* _Information provided_:
···

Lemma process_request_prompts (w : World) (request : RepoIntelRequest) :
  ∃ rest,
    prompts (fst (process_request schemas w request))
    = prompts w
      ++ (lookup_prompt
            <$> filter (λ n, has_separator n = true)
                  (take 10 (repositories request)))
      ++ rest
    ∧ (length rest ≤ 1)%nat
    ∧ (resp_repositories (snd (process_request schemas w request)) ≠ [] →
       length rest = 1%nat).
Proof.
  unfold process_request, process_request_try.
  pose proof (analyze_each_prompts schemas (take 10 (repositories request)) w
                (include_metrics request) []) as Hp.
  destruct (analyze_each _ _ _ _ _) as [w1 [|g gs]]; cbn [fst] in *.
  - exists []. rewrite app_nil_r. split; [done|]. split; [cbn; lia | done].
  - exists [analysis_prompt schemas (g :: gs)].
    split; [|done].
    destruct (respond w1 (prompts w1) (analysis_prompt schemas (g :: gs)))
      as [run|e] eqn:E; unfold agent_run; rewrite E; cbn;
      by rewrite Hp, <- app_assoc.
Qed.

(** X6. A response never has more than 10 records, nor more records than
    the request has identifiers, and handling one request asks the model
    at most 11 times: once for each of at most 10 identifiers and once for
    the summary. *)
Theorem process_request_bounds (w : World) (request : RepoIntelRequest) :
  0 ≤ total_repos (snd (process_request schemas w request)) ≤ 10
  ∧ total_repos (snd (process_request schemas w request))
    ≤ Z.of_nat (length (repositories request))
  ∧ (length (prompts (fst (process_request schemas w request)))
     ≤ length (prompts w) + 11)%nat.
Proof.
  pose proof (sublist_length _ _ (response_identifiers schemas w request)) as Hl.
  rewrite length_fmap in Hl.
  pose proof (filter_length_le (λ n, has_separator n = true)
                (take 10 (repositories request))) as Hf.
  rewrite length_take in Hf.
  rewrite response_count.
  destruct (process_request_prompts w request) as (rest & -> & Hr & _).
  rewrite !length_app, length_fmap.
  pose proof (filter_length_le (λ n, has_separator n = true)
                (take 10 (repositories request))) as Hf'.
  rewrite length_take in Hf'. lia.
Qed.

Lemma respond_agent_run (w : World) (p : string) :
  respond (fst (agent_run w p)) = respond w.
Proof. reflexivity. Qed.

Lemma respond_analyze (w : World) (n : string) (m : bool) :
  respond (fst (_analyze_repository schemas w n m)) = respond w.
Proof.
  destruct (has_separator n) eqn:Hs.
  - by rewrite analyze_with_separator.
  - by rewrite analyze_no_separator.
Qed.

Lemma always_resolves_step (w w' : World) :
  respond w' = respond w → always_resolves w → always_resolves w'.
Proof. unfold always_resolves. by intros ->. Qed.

···

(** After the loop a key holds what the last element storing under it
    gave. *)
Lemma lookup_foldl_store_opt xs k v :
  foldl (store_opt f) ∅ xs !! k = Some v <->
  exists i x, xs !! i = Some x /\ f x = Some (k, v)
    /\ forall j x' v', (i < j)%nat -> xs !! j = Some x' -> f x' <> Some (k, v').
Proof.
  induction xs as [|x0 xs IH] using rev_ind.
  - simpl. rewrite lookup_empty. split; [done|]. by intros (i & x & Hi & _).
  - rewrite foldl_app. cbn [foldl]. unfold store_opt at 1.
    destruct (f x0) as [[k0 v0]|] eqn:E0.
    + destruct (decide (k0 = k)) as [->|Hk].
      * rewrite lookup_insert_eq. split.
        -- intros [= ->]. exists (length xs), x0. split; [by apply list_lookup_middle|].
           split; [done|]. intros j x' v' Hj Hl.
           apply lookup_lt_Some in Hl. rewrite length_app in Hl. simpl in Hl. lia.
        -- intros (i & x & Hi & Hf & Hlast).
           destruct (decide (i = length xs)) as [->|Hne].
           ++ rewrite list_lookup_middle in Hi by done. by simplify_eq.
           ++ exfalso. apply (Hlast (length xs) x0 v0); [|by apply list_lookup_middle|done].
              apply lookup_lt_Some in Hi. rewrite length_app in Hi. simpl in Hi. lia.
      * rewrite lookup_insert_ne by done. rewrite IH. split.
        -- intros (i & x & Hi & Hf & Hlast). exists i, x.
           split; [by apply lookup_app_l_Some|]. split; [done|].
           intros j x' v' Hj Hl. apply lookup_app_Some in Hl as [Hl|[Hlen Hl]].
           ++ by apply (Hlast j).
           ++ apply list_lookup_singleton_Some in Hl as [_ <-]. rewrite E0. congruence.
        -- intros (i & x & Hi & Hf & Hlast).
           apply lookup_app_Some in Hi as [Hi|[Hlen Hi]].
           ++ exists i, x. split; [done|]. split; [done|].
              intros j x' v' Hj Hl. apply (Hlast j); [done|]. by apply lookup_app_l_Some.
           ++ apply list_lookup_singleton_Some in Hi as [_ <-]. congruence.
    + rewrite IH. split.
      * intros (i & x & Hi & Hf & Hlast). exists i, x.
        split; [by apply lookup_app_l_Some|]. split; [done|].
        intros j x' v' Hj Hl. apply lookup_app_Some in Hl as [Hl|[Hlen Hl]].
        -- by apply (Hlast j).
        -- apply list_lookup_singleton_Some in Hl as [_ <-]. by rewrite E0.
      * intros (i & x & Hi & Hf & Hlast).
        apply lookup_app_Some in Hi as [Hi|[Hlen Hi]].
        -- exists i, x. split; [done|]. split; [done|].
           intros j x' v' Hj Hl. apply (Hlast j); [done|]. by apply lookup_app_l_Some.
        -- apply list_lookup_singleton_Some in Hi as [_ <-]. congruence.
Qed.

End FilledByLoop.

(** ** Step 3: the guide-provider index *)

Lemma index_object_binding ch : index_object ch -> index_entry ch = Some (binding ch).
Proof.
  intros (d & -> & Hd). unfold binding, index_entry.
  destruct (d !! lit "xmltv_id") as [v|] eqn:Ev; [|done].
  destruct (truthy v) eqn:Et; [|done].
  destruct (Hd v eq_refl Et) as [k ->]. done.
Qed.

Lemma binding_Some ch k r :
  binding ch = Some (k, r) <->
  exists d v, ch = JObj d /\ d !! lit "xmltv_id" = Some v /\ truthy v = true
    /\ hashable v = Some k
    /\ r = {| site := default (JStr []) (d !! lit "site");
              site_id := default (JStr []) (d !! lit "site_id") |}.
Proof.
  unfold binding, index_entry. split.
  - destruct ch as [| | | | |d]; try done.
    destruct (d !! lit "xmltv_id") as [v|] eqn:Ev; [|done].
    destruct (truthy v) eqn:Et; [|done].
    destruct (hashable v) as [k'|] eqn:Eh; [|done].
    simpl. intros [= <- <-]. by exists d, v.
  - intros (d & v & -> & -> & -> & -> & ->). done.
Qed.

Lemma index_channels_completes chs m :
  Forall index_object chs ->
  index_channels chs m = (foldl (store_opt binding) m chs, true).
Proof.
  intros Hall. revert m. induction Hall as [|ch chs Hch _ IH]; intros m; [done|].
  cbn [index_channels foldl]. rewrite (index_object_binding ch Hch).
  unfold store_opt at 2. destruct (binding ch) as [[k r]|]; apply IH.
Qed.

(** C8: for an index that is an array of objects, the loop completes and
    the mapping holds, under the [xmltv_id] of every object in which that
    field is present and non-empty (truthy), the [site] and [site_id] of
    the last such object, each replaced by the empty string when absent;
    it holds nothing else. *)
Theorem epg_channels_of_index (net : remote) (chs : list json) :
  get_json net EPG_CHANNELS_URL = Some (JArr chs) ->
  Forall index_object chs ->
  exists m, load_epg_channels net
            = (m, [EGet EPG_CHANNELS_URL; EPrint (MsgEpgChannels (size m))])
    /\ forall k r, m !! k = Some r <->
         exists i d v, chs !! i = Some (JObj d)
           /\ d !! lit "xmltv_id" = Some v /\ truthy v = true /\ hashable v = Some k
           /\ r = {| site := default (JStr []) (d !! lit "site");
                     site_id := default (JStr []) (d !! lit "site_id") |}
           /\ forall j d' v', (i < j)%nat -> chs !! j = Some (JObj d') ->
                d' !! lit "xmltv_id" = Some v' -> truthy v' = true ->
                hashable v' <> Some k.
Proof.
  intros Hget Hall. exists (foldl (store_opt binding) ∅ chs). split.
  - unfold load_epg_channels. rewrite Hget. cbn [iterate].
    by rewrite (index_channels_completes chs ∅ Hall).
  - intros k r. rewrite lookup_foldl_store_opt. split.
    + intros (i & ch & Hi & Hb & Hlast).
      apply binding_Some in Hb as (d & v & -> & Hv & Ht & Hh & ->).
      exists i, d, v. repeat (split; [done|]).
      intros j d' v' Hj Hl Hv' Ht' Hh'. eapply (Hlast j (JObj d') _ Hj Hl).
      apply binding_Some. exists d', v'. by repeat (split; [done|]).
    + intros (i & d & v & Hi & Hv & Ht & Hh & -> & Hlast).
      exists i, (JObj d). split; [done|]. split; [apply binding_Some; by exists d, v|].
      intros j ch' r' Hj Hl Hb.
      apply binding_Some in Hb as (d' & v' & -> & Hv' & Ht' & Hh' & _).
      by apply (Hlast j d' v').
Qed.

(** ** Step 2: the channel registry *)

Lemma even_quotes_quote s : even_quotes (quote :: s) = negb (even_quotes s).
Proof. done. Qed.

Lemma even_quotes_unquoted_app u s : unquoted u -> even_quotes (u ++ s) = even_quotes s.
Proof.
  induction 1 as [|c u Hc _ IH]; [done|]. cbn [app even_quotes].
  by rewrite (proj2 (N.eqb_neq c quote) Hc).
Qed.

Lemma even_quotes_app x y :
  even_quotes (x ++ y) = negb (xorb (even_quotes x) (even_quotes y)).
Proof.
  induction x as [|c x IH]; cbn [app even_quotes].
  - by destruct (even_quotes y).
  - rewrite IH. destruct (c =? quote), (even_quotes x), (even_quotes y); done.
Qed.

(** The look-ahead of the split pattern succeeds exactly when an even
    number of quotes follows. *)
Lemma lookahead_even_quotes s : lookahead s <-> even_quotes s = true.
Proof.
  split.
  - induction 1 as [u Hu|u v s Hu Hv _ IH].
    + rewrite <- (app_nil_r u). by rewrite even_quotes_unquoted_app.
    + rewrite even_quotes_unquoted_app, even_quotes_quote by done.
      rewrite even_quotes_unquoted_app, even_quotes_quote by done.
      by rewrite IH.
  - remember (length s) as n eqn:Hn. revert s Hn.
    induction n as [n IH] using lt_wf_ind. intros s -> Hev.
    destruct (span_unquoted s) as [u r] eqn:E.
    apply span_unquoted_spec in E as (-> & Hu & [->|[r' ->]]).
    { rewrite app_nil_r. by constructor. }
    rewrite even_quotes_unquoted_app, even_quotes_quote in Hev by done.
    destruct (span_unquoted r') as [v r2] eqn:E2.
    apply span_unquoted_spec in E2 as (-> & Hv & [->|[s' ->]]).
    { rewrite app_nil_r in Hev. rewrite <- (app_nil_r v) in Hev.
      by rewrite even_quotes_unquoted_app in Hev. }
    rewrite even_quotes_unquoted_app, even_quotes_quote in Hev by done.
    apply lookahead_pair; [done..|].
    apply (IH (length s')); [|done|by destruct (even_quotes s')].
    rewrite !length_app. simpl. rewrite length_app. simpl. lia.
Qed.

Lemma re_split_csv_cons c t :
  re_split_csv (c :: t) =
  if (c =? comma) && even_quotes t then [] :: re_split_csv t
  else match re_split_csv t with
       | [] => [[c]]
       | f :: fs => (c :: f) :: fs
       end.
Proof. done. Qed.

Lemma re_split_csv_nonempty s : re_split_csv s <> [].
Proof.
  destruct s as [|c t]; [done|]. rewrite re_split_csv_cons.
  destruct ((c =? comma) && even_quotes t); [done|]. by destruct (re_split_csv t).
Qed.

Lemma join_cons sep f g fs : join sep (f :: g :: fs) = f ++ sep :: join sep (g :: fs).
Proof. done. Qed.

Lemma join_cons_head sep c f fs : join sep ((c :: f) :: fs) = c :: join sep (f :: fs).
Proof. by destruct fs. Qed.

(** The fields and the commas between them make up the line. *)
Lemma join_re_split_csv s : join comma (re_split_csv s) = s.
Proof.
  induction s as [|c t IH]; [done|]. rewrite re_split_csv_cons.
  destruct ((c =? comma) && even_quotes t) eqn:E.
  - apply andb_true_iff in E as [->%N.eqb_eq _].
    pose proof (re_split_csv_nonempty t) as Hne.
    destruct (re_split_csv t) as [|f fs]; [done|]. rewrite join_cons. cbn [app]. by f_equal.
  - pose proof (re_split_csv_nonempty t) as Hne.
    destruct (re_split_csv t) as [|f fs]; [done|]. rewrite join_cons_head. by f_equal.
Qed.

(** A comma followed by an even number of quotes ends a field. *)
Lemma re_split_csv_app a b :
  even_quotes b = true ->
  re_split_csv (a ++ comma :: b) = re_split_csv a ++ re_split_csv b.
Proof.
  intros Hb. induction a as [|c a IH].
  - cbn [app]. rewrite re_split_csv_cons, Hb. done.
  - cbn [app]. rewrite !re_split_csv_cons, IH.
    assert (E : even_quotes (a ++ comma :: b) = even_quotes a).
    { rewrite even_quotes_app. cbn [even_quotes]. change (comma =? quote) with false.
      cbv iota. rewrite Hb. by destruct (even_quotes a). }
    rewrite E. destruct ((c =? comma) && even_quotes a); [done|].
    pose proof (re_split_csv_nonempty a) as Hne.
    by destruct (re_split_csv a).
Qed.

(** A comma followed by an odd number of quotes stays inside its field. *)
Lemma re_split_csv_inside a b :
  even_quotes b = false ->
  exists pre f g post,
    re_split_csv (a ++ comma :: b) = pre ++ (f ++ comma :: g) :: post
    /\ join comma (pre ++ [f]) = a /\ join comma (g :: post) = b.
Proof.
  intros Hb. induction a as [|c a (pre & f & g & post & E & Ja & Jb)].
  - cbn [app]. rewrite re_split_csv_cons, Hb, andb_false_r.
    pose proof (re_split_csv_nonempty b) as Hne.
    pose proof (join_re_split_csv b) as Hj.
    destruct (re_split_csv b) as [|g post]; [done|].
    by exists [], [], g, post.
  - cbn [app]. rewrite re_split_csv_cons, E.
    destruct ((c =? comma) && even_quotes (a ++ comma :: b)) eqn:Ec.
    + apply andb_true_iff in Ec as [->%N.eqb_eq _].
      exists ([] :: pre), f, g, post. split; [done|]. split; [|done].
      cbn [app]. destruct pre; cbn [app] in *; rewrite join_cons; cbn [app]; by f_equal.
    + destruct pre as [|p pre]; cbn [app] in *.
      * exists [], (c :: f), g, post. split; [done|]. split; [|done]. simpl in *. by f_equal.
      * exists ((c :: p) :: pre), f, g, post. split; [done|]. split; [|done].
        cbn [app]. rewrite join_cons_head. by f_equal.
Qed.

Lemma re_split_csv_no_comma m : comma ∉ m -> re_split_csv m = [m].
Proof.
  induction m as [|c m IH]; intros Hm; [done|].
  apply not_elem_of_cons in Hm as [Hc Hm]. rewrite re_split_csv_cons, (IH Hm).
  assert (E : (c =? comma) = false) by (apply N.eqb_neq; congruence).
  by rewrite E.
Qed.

···

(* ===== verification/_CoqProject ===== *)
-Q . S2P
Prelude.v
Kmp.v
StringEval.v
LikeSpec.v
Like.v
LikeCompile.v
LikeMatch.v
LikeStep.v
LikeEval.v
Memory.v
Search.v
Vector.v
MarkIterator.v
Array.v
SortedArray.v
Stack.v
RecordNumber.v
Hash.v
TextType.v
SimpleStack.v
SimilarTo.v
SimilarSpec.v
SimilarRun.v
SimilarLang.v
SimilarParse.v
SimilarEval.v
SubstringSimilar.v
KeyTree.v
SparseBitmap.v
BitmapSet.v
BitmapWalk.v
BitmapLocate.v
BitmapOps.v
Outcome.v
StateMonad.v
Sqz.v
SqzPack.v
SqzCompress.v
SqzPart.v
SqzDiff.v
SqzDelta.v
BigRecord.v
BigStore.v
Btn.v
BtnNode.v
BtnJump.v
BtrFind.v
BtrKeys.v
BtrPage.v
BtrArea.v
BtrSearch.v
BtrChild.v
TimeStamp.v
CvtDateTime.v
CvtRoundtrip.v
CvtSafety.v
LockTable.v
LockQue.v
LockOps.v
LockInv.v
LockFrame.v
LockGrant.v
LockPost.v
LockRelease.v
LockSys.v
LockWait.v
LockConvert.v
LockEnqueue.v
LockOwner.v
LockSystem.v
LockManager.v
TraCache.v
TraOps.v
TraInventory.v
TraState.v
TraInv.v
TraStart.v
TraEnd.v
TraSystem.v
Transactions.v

···

* _Activity_:
If a line in the material holds "JObj", copy it.

* _Output of the exercise_:
  exists d v, ch = JObj d /\ d !! lit "xmltv_id" = Some v /\ truthy v = true
         exists i d v, chs !! i = Some (JObj d)
           /\ forall j d' v', (i < j)%nat -> chs !! j = Some (JObj d') ->
      intros j d' v' Hj Hl Hv' Ht' Hh'. eapply (Hlast j (JObj d') _ Hj Hl).
      exists i, (JObj d). split; [done|]. split; [apply binding_Some; by exists d, v|].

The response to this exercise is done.